WHAT TO PRODUCE: I need the lines below from the one with "destruct a as [|[|]|?]" down to the one with "Proof. destruct d" reproduced exactly, both ends included, and nothing else.

-- DATA FOR THE TASK follows --

(** X6. [onSend] never throws. With a blank input it changes nothing: no
    message, no request. With any other input it adds exactly two messages
    to the conversation, whatever the network and the storage do: the
    user's, whose text is the trimmed input, then one of the bot (the
    cleaned reply, or the apology when the request failed), with different
    ids even when the clock has not advanced; it empties the input and
    leaves [sending] false. *)
Theorem send_adds_the_message_and_one_answer (w : World) :
  fst (onSend w) = Returns tt /\
  (trim (inputText w) = [] -> snd (onSend w) = w) /\
  (trim (inputText w) <> [] ->
   exists mu mb,
     messages (snd (onSend w)) = messages w ++ [mu; mb] /\
     role mu = user /\ text mu = trim (inputText w) /\ role mb = bot /\
     msg_id mu <> msg_id mb /\
     lastMessageId (snd (onSend w)) = js "msg-" ++ msg_id mb /\
     inputText (snd (onSend w)) = [] /\ sending (snd (onSend w)) = false).
Proof.
  destruct (trim (inputText w)) as [|c t] eqn:Htrim.
  - unfold onSend. rewrite Htrim. repeat split. intros H. contradiction.
  - rewrite (onSend_cases w c t Htrim). cbn [fst snd].
    split; [reflexivity|]. split; [discriminate|]. intros _.
    destruct (post_frame (js "/chat") (chat_request (sessionId w) (c :: t))
                (sending_world w (c :: t)))
      as (nr & nc & _ & _ & (_ & Hm & _ & Hi & _) & _).
    destruct (post (js "/chat") (chat_request (sessionId w) (c :: t))
                (sending_world w (c :: t))) as [[res|e] w1]; cbn [snd] in Hm, Hi.
    + unfold send_answered. rewrite addBot_run. cbn [snd].
      eexists _, {| msg_id := _; role := bot; text := _ |}.
      assert (Hpage : forall w3, same_page
                        (with_message
                           {| msg_id := js "m" ++ dec (clock (env w1) (clock_reads w1)) ++ js "b";
                              role := bot;
                              text := trim (strip_learned (reply_or (js "No reply") res)) |}
                           (with_clock_read w1)) w3 ->
                messages (with_sending false w3)
                = messages w ++
                    [{| msg_id := js "m" ++ dec (clock (env w) (clock_reads w)) ++ js "u";
                        role := user; text := c :: t |};
                     {| msg_id := js "m" ++ dec (clock (env w1) (clock_reads w1)) ++ js "b";
                        role := bot;
                        text := trim (strip_learned (reply_or (js "No reply") res)) |}] /\
                lastMessageId (with_sending false w3)
                = js "msg-" ++ js "m" ++ dec (clock (env w1) (clock_reads w1)) ++ js "b" /\
                inputText (with_sending false w3) = []).
      { intros w3 (_ & Hm3 & Hl3 & Hi3 & _).
        cbn [messages lastMessageId inputText with_sending].
        rewrite Hm3, Hl3, Hi3. cbn [messages lastMessageId inputText with_message with_clock_read].
        rewrite Hm, Hi. unfold sending_world. rewrite addUser_run.
        cbn [snd messages inputText with_sending with_input with_message with_clock_read].
        rewrite <- app_assoc. repeat split. }
      destruct (learned_items res) as [[x rest]|].
      * destruct (Hpage _ (saveHistory_same_page (x :: rest) _)) as (H1 & H2 & H3).
        split; [exact H1|]. repeat split; try assumption. apply message_ids_differ.
      * destruct (Hpage _ ltac:(repeat split)) as (H1 & H2 & H3).
        split; [exact H1|]. repeat split; try assumption. apply message_ids_differ.
    + unfold send_failed. rewrite addBot_run. cbn [snd].
      eexists _, {| msg_id := _; role := bot; text := _ |}.
      cbn [messages lastMessageId inputText sending with_sending with_message with_clock_read
             with_event with_storage].
      rewrite Hm, Hi. unfold sending_world. rewrite addUser_run.
      cbn [snd messages inputText with_sending with_input with_message with_clock_read].
      rewrite <- app_assoc. split; [reflexivity|].
      repeat split. apply message_ids_differ.
Qed.
(** Approving the scenario request sends what the theorem allows for a
    pending record; approving it again sends nothing. *)
Lemma approve_pays_at_most_once_witness :
  (exists calls, outbox w_approved = (outbox w_pending ++ calls)%list
      /\ payout_traffic env_up w_pending "wd-1" calls)
  /\ outbox (approve "wd-1" ∅ env_up w_approved).2 = outbox w_approved.
Proof.
  split.
  - destruct (approve_pays_at_most_once env_up w_pending w_approved "wd-1" ∅
                (approve "wd-1" ∅ env_up w_pending).1)
      as (calls & Ho & Ht & _).
    { unfold w_approved. apply surjective_pairing. }
    exists calls. split; [exact Ho | exact Ht].
  - destruct (approve "wd-1" ∅ env_up w_approved) as [r w'] eqn:E.
    destruct (approve_pays_at_most_once _ _ _ _ _ _ E) as (calls & Ho & Ht & _).
    destruct Ht as [-> | (d & token & Hd & Hs & _)].
    + cbn [snd]. by rewrite Ho, app_nil_r.
    + exfalso. revert Hs.
      assert (withdrawals w_approved !! "wd-1" = Some approved_sample) as Hd' by by_vm.
      rewrite Hd' in Hd. injection Hd as <-.
      assert (field approved_sample "status" = JStr "approved") as -> by by_vm.
      discriminate.
Defined.

(** ** The status of a record only moves forward *)





(** ** Create is all or nothing *)

(** X8. Whatever the environment, a withdrawal request ends in one of two ways:
    it answers 200 with the generated id, which was unused, and the
    withdrawals are the old ones plus the new pending document under that
    id; or it answers 400 or 500 and the withdrawals are as before.  The
    payments are never touched, and the handler never throws. *)
Theorem create_is_all_or_nothing (env : Env) (w w' : World) (req_body : Doc)
    (r : Outcome Response) :
  withdrawal_request req_body env w = (r, w') ->
  payments w' = payments w
  /\ ((r = Ok (submitted (auto_id env))
       /\ withdrawals w !! auto_id env = None
       /\ exists receiver_info now,
            withdrawals w'
            = <[auto_id env := new_withdrawal req_body receiver_info now]>
                (withdrawals w))
      \/ (withdrawals w' = withdrawals w
          /\ exists resp, r = Ok resp /\ (code resp = 400 \/ code resp = 500))).
Proof.
  unfold withdrawal_request, try_catch, bind.
  match goal with |- context [if ?c then _ else _] => destruct c end.
  { intros [= <- <-]. split; [done|]. right. split; [done|]. eexists. split; [done|].
    by left. }
  destruct (getAccessToken env w) as [[token|e] w0] eqn:Htok;
    destruct (getAccessToken_frame _ _ _ _ Htok) as [Hw Hp].
  2:{ intros [= <- <-]. split; [done|]. right. split; [done|]. eexists.
      split; [done|]. by right. }
  unfold axios_post.
  change (mkCall VerifyReceiver _ (Some token)) with (verify_call req_body token).
  set (sent := send (verify_call req_body token) (latency env VerifyReceiver) w0).
  assert (withdrawals sent = withdrawals w) as Hws by done.
  assert (payments sent = payments w) as Hps by done.
  destruct (gateway env VerifyReceiver) as [reply|cause]; cbv beta iota.
  2:{ intros [= <- <-]. split; [done|]. right. split; [done|]. eexists.
      split; [done|]. by right. }
  destruct (is_nullish reply) eqn:Hn.
  { destruct (prop_nullish reply "status" Hn) as [e ->]. intros [= <- <-].
    split; [done|]. right. split; [done|]. eexists. split; [done|]. by right. }
  rewrite !(prop_ok _ _ Hn). cbn [ret].
  destruct (str_is (opt_prop reply "status") "success"); cbn [negb].
  2:{ intros [= <- <-]. split; [done|]. right. split; [done|]. eexists.
      split; [done|]. by left. }
  unfold fs_add, bind, get_world.
  match goal with |- context [has_undefined ?l] => destruct (has_undefined l) end;
    cbv beta iota.
  { intros [= <- <-]. split; [done|]. right. split; [done|]. eexists.
    split; [done|]. by right. }
  unfold fs_call. destruct (store_fault env WithdrawalAdd); cbv beta iota.
  { intros [= <- <-]. split; [done|]. right. split; [done|]. eexists.
    split; [done|]. by right. }
  cbn [coll]. rewrite Hws.
  destruct (withdrawals w !! auto_id env) eqn:Hid; cbv beta iota.
  { intros [= <- <-]. split; [done|]. right. split; [done|]. eexists.
    split; [done|]. by right. }
  intros [= <- <-]. split; [done|]. left. split; [done|]. split; [done|].
  by exists (opt_prop reply "data"), (clock sent).
Qed.
Lemma Qabs_pos_lt (q : Q) : ~ q == 0 -> 0 < Qabs q.
Proof.
  intros H. destruct (Qlt_le_dec 0 (Qabs q)) as [P|P]; [exact P|].
  exfalso. apply H. pose proof (Qabs_nonneg q) as N.
  assert (E : Qabs q == 0) by (apply Qle_antisym; assumption).
  destruct (Qabs_Qle_condition q 0) as [C _].
  assert (L : Qabs q <= 0) by (rewrite E; apply Qle_refl).
  destruct (C L) as [C1 C2]. apply Qle_antisym; [exact C2|exact C1].
Qed.

(** What the exponent of the last place says about the number. *)
Lemma ulp_exp_spec (prec emin : Z) (q : Q) :
  ~ q == 0 ->
  (emin <= ulp_exp prec emin q)%Z
  /\ Qabs q < pow2 (ulp_exp prec emin q + prec)
  /\ ((emin < ulp_exp prec emin q)%Z -> pow2 (ulp_exp prec emin q + prec - 1) <= Qabs q).
Proof.
  intros Hq. destruct (ilog2_spec (Qabs q) (Qabs_pos_lt q Hq)) as [H1 H2].
  unfold ulp_exp. set (l := ilog2 (Qabs q)) in *.
  split; [lia|]. split.
  - apply Qlt_le_trans with (pow2 (l + 1)); [exact H2|]. apply pow2_le. lia.
  - intros He. replace (Z.max (l - prec + 1) emin + prec - 1)%Z with l by lia. exact H1.
Qed.

Lemma ulp_exp_mono (prec emin : Z) (x y : Q) :
  ~ x == 0 -> Qabs x <= Qabs y ->
  (ulp_exp prec emin x <= ulp_exp prec emin y)%Z.
Proof.
  intros Hx Hxy. unfold ulp_exp.
  pose proof (ilog2_mono (Qabs x) (Qabs y) (Qabs_pos_lt x Hx) Hxy). lia.
Qed.

Lemma round_to_nonzero (prec emin : Z) (q : Q) :
  ~ q == 0 ->
  round_to prec emin q
  = inject_Z (round_half_even (q / pow2 (ulp_exp prec emin q)))
    * pow2 (ulp_exp prec emin q).
Proof.
  intros H. unfold round_to. destruct (Qeq_bool q 0) eqn:E; [|reflexivity].
  apply Qeq_bool_iff in E. contradiction.
Qed.

Lemma round_to_zero (prec emin : Z) (q : Q) : q == 0 -> round_to prec emin q = 0.
Proof.
  intros H. unfold round_to. rewrite (proj2 (Qeq_bool_iff q 0) H). reflexivity.
Qed.

Lemma round_to_nonneg (prec emin : Z) (q : Q) : 0 <= q -> 0 <= round_to prec emin q.
Proof.
  intros Hq. unfold round_to. destruct (Qeq_bool q 0); [apply Qle_refl|]. cbv zeta.
  apply Qmult_le_0_compat; [|apply Qlt_le_weak, pow2_pos].
  change 0 with (inject_Z 0). rewrite <- Zle_Qle. apply round_half_even_ge.
  apply Qle_shift_div_l; [apply pow2_pos|].
  change (inject_Z 0) with 0. rewrite Qmult_0_l. exact Hq.
Qed.

Lemma round_to_nonpos (prec emin : Z) (q : Q) : q <= 0 -> round_to prec emin q <= 0.
Proof.
  intros Hq. unfold round_to. destruct (Qeq_bool q 0); [apply Qle_refl|]. cbv zeta.
  set (e := ulp_exp prec emin q).
  assert (Hr : (round_half_even (q / pow2 e) <= 0)%Z).
  { apply round_half_even_le. apply Qle_shift_div_r; [apply pow2_pos|].
    change (inject_Z 0) with 0. rewrite Qmult_0_l. exact Hq. }
  rewrite Zle_Qle in Hr. change (inject_Z 0) with 0 in Hr.
  pose proof (pow2_pos e) as Pe.
  setoid_replace 0 with (0 * pow2 e) by ring.
  apply Qmult_le_compat_r; [exact Hr|apply Qlt_le_weak; exact Pe].
Qed.

(** Two numbers rounded at the same last place. *)
Lemma round_same_exp (e : Z) (x y : Q) :
  x <= y ->
  inject_Z (round_half_even (x / pow2 e)) * pow2 e
  <= inject_Z (round_half_even (y / pow2 e)) * pow2 e.
Proof.
  intros H. apply Qmult_le_compat_r; [|apply Qlt_le_weak, pow2_pos].
  rewrite <- Zle_Qle. apply round_half_even_mono.
  apply Qmult_le_compat_r; [exact H|]. apply Qlt_le_weak, Qinv_lt_0_compat, pow2_pos.
Qed.

(** Bounds of a rounded number from bounds of the number by powers of two. *)
Lemma round_at_le_pow2 (e k : Z) (x : Q) :
  (0 <= k)%Z -> x <= pow2 (k + e) ->
  inject_Z (round_half_even (x / pow2 e)) * pow2 e <= pow2 (k + e).
Proof.
  intros Hk H. rewrite (pow2_plus k e).
  apply Qmult_le_compat_r; [|apply Qlt_le_weak, pow2_pos].
  rewrite (pow2_Z k Hk), <- Zle_Qle. apply round_half_even_le.
  rewrite <- (pow2_Z k Hk). apply Qle_shift_div_r; [apply pow2_pos|].
  rewrite <- pow2_plus. exact H.
Qed.

Lemma round_at_ge_pow2 (e k : Z) (x : Q) :
  (0 <= k)%Z -> pow2 (k + e) <= x ->
  pow2 (k + e) <= inject_Z (round_half_even (x / pow2 e)) * pow2 e.
Proof.
  intros Hk H. rewrite (pow2_plus k e).
  apply Qmult_le_compat_r; [|apply Qlt_le_weak, pow2_pos].
  rewrite (pow2_Z k Hk), <- Zle_Qle. apply round_half_even_ge.
  rewrite <- (pow2_Z k Hk). apply Qle_shift_div_l; [apply pow2_pos|].
  rewrite <- pow2_plus. exact H.
Qed.

Lemma round_at_le_opp_pow2 (e k : Z) (x : Q) :
  (0 <= k)%Z -> x <= - pow2 (k + e) ->
  inject_Z (round_half_even (x / pow2 e)) * pow2 e <= - pow2 (k + e).
Proof.
  intros Hk H. rewrite (pow2_plus k e).
  setoid_replace (- (pow2 k * pow2 e)) with ((- pow2 k) * pow2 e) by ring.
  apply Qmult_le_compat_r; [|apply Qlt_le_weak, pow2_pos].
  rewrite (pow2_Z k Hk), <- inject_Z_opp, <- Zle_Qle. apply round_half_even_le.
  rewrite inject_Z_opp, <- (pow2_Z k Hk). apply Qle_shift_div_r; [apply pow2_pos|].
  setoid_replace ((- pow2 k) * pow2 e) with (- (pow2 k * pow2 e)) by ring.
  rewrite <- pow2_plus. exact H.
Qed.

Lemma round_at_ge_opp_pow2 (e k : Z) (x : Q) :
  (0 <= k)%Z -> - pow2 (k + e) <= x ->
  - pow2 (k + e) <= inject_Z (round_half_even (x / pow2 e)) * pow2 e.
Proof.
  intros Hk H. rewrite (pow2_plus k e).
  setoid_replace (- (pow2 k * pow2 e)) with ((- pow2 k) * pow2 e) by ring.
  apply Qmult_le_compat_r; [|apply Qlt_le_weak, pow2_pos].
  rewrite (pow2_Z k Hk), <- inject_Z_opp, <- Zle_Qle. apply round_half_even_ge.
  rewrite inject_Z_opp, <- (pow2_Z k Hk). apply Qle_shift_div_l; [apply pow2_pos|].
  setoid_replace ((- pow2 k) * pow2 e) with (- (pow2 k * pow2 e)) by ring.
  rewrite <- pow2_plus. exact H.
Qed.

Lemma round_to_mono_pos (prec emin : Z) (x y : Q) :
  (1 <= prec)%Z -> 0 < x -> x <= y -> round_to prec emin x <= round_to prec emin y.
Proof.
  intros Hp Hx Hxy.
  assert (Hy : 0 < y) by (apply Qlt_le_trans with x; assumption).
  assert (Hx0 : ~ x == 0) by (intros E; rewrite E in Hx; apply (Qlt_irrefl 0 Hx)).
  assert (Hy0 : ~ y == 0) by (intros E; rewrite E in Hy; apply (Qlt_irrefl 0 Hy)).
  assert (Ax : Qabs x == x) by (apply Qabs_pos, Qlt_le_weak; exact Hx).
  assert (Ay : Qabs y == y) by (apply Qabs_pos, Qlt_le_weak; exact Hy).
  rewrite (round_to_nonzero prec emin x Hx0), (round_to_nonzero prec emin y Hy0).
  assert (He : (ulp_exp prec emin x <= ulp_exp prec emin y)%Z).
  { apply ulp_exp_mono; [exact Hx0|]. rewrite Ax, Ay. exact Hxy. }
  destruct (ulp_exp_spec prec emin x Hx0) as (Hx1 & Hx2 & _).
  destruct (ulp_exp_spec prec emin y Hy0) as (_ & _ & Hy3).
  set (ex := ulp_exp prec emin x) in *. set (ey := ulp_exp prec emin y) in *.
  destruct (Z.eq_dec ex ey) as [E|E].
  - rewrite E. apply round_same_exp. exact Hxy.
  - apply Qle_trans with (pow2 (prec + ex)).
    + apply round_at_le_pow2; [lia|]. apply Qlt_le_weak.
      rewrite <- Ax. replace (prec + ex)%Z with (ex + prec)%Z by lia. exact Hx2.
    + apply Qle_trans with (pow2 (prec - 1 + ey)); [apply pow2_le; lia|].
      apply round_at_ge_pow2; [lia|].
      rewrite <- Ay. replace (prec - 1 + ey)%Z with (ey + prec - 1)%Z by lia.
      apply Hy3. lia.
Qed.

Lemma round_to_mono_neg (prec emin : Z) (x y : Q) :
  (1 <= prec)%Z -> x <= y -> y < 0 -> round_to prec emin x <= round_to prec emin y.
Proof.
  intros Hp Hxy Hy.
  assert (Hx : x < 0) by (apply Qle_lt_trans with y; assumption).
  assert (Hx0 : ~ x == 0) by (intros E; rewrite E in Hx; apply (Qlt_irrefl 0 Hx)).
  assert (Hy0 : ~ y == 0) by (intros E; rewrite E in Hy; apply (Qlt_irrefl 0 Hy)).
  assert (Ax : Qabs x == - x) by (apply Qabs_neg, Qlt_le_weak; exact Hx).
  assert (Ay : Qabs y == - y) by (apply Qabs_neg, Qlt_le_weak; exact Hy).
  rewrite (round_to_nonzero prec emin x Hx0), (round_to_nonzero prec emin y Hy0).
  assert (He : (ulp_exp prec emin y <= ulp_exp prec emin x)%Z).
  { apply ulp_exp_mono; [exact Hy0|]. rewrite Ax, Ay. apply Qopp_le_compat. exact Hxy. }
  destruct (ulp_exp_spec prec emin y Hy0) as (Hy1 & Hy2 & _).
  destruct (ulp_exp_spec prec emin x Hx0) as (_ & _ & Hx3).
  set (ex := ulp_exp prec emin x) in *. set (ey := ulp_exp prec emin y) in *.
  destruct (Z.eq_dec ex ey) as [E|E].
  - rewrite E. apply round_same_exp. exact Hxy.
  - apply Qle_trans with (- pow2 (prec - 1 + ex)).
    + apply round_at_le_opp_pow2; [lia|].
      assert (H : pow2 (ex + prec - 1) <= - x) by (rewrite <- Ax; apply Hx3; lia).
      replace (prec - 1 + ex)%Z with (ex + prec - 1)%Z by lia. Lqa.lra.
    + apply Qle_trans with (- pow2 (prec + ey)).
      * apply Qopp_le_compat. apply pow2_le. lia.
      * apply round_at_ge_opp_pow2; [lia|].
        assert (H : - y < pow2 (ey + prec)) by (rewrite <- Ay; exact Hy2).
        replace (prec + ey)%Z with (ey + prec)%Z by lia. Lqa.lra.
Qed.

(** Rounding keeps the order. *)
Lemma round_to_mono (prec emin : Z) (x y : Q) :
  (1 <= prec)%Z -> x <= y -> round_to prec emin x <= round_to prec emin y.
Proof.
  intros Hp Hxy.
  destruct (Qlt_le_dec 0 x) as [Hx|Hx].
  - apply round_to_mono_pos; assumption.
  - destruct (Qlt_le_dec y 0) as [Hy|Hy].
    + apply round_to_mono_neg; assumption.
    + apply Qle_trans with 0; [apply round_to_nonpos|apply round_to_nonneg]; assumption.
Qed.

(** The three outcomes of rounding into a format. *)
Lemma to_format_cases (prec emin emax : Z) (q : Q) :
  (to_format prec emin emax q = Fnum (Qred (round_to prec emin q))
   /\ - pow2 emax < round_to prec emin q /\ round_to prec emin q < pow2 emax)
  \/ (to_format prec emin emax q = Finf false /\ pow2 emax <= round_to prec emin q)
  \/ (to_format prec emin emax q = Finf true /\ round_to prec emin q <= - pow2 emax).
Proof.
  unfold to_format. set (r := round_to prec emin q).
  pose proof (pow2_pos emax) as Pe.
  destruct (Qle_bool (pow2 emax) (Qabs r)) eqn:E.
  - apply Qle_bool_iff in E. right.
    destruct (Qle_bool 0 r) eqn:S; cbn [negb].
    + apply Qle_bool_iff in S. left. split; [reflexivity|].
      rewrite (Qabs_pos r S) in E. exact E.
    + right. split; [reflexivity|].
      assert (S' : r <= 0).
      { apply Qlt_le_weak, Qnot_le_lt. intros H. apply Qle_bool_iff in H. congruence. }
      rewrite (Qabs_neg r S') in E. Lqa.lra.
  - left. split; [reflexivity|].
    assert (E' : Qabs r < pow2 emax).
    { apply Qnot_le_lt. intros H. apply Qle_bool_iff in H. congruence. }
    destruct (Qlt_le_dec r 0) as [S|S].
    + rewrite (Qabs_neg r (Qlt_le_weak _ _ S)) in E'. split; Lqa.lra.
    + rewrite (Qabs_pos r S) in E'. split; Lqa.lra.
Qed.

Lemma to_format_not_nan (prec emin emax : Z) (q : Q) : to_format prec emin emax q <> Fnan.
Proof.
  destruct (to_format_cases prec emin emax q) as [[E _]|[[E _]|[E _]]];
    rewrite E; discriminate.
Qed.

(** Rounding into a format keeps the order. *)
Lemma to_format_mono (prec emin emax : Z) (x y : Q) :
  (1 <= prec)%Z -> x <= y ->
  flt_leb (to_format prec emin emax x) (to_format prec emin emax y) = true.
Proof.
  intros Hp Hxy. pose proof (round_to_mono prec emin x y Hp Hxy) as Hr.
  pose proof (pow2_pos emax) as Pe.
  destruct (to_format_cases prec emin emax x) as [[Ex [Hx1 Hx2]]|[[Ex Hx]|[Ex Hx]]];
    destruct (to_format_cases prec emin emax y) as [[Ey [Hy1 Hy2]]|[[Ey Hy]|[Ey Hy]]];
    rewrite Ex, Ey; cbn [flt_leb negb]; try reflexivity; try (exfalso; Lqa.lra).
  apply Qle_bool_iff. rewrite !Qred_correct. exact Hr.
Qed.

Lemma binary64_mono (x y : Q) : x <= y -> flt_leb (binary64 x) (binary64 y) = true.
Proof. apply to_format_mono. lia. Qed.

Lemma binary64_not_nan (q : Q) : binary64 q <> Fnan.
Proof. apply to_format_not_nan. Qed.

(** The order of floating-point values. *)
Lemma Qle_bool_false (x y : Q) : Qle_bool x y = false <-> y < x.
Proof.
  split; intros H.
  - apply Qnot_le_lt. intros L. apply Qle_bool_iff in L. congruence.
  - destruct (Qle_bool x y) eqn:E; [|reflexivity].
    apply Qle_bool_iff in E. exfalso. apply (Qlt_not_le _ _ H E).
Qed.

Ltac flt_order :=
  repeat match goal with
         | a : flt |- _ => destruct a as [|[|]|?]
         end;
  cbn [flt_leb flt_ltb negb]; intros;
  try reflexivity; try discriminate;
  repeat match goal with
         | H : Qle_bool _ _ = true |- _ => apply Qle_bool_iff in H
         | H : negb (Qle_bool _ _) = false |- _ => apply negb_false_iff in H
         | H : negb (Qle_bool _ _) = true |- _ => apply negb_true_iff in H
         | H : Qle_bool _ _ = false |- _ => apply Qle_bool_false in H
         end;
  try (apply negb_false_iff); try (apply negb_true_iff);
  try (apply Qle_bool_iff; Lqa.lra);
  try (apply Qle_bool_false; Lqa.lra).

Lemma flt_ltb_false_le_r (b d d' : flt) :
  flt_leb d' d = true -> flt_ltb b d = false -> flt_ltb b d' = false.
Proof. revert b d d'. intros b d d'. flt_order. Qed.

Lemma flt_ltb_false_le_l (b b' d : flt) :
  flt_leb b b' = true -> flt_ltb b d = false -> flt_ltb b' d = false.
Proof. revert b b' d. intros b b' d. flt_order. Qed.

Lemma flt_ltb_inf (d : flt) : flt_ltb (Finf false) d = false.
Proof. destruct d as [|[|]|?]; reflexivity. Qed.

(** A floating-point value above zero: a positive number or the positive
    infinity. *)
Lemma flt_above_pos (a : flt) (p : Q) :
  0 < p -> flt_leb (Fnum p) a = true ->
  (exists q, a = Fnum q /\ 0 < q) \/ a = Finf false.
Proof.
  intros Hp H. destruct a as [|[|]|q]; cbn in H; try discriminate.
  - right. reflexivity.
  - left. exists q. split; [reflexivity|]. apply Qle_bool_iff in H. Lqa.lra.
Qed.

Lemma flt_above_nonneg (a : flt) :
  flt_leb (Fnum 0) a = true ->
  (exists q, a = Fnum q /\ 0 <= q) \/ a = Finf false.
Proof.
  intros H. destruct a as [|[|]|q]; cbn in H; try discriminate.
  - right. reflexivity.
  - left. exists q. split; [reflexivity|]. apply Qle_bool_iff in H. exact H.
Qed.

Lemma binary64_0 : binary64 0 = Fnum 0.
Proof. reflexivity. Qed.

Lemma binary64_min : binary64 (pow2 (-1074)) = Fnum (pow2 (-1074)).
Proof. vm_compute. reflexivity. Qed.

Lemma binary64_zero (q : Q) : q == 0 -> binary64 q = Fnum 0.
Proof.
  intros H. unfold binary64, to_format. rewrite (round_to_zero _ _ q H). reflexivity.
Qed.

Lemma binary64_1 : binary64 1 = Fnum 1.
Proof. vm_compute. reflexivity. Qed.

-- DATA FOR THE TASK concluded --

TASK SOLUTION:
         | a : flt |- _ => destruct a as [|[|]|?]
         end;
  cbn [flt_leb flt_ltb negb]; intros;
  try reflexivity; try discriminate;
  repeat match goal with
         | H : Qle_bool _ _ = true |- _ => apply Qle_bool_iff in H
         | H : negb (Qle_bool _ _) = false |- _ => apply negb_false_iff in H
         | H : negb (Qle_bool _ _) = true |- _ => apply negb_true_iff in H
         | H : Qle_bool _ _ = false |- _ => apply Qle_bool_false in H
         end;
  try (apply negb_false_iff); try (apply negb_true_iff);
  try (apply Qle_bool_iff; Lqa.lra);
  try (apply Qle_bool_false; Lqa.lra).

Lemma flt_ltb_false_le_r (b d d' : flt) :
  flt_leb d' d = true -> flt_ltb b d = false -> flt_ltb b d' = false.
Proof. revert b d d'. intros b d d'. flt_order. Qed.

Lemma flt_ltb_false_le_l (b b' d : flt) :
  flt_leb b b' = true -> flt_ltb b d = false -> flt_ltb b' d = false.
Proof. revert b b' d. intros b b' d. flt_order. Qed.

Lemma flt_ltb_inf (d : flt) : flt_ltb (Finf false) d = false.
Proof. destruct d as [|[|]|?]; reflexivity. Qed.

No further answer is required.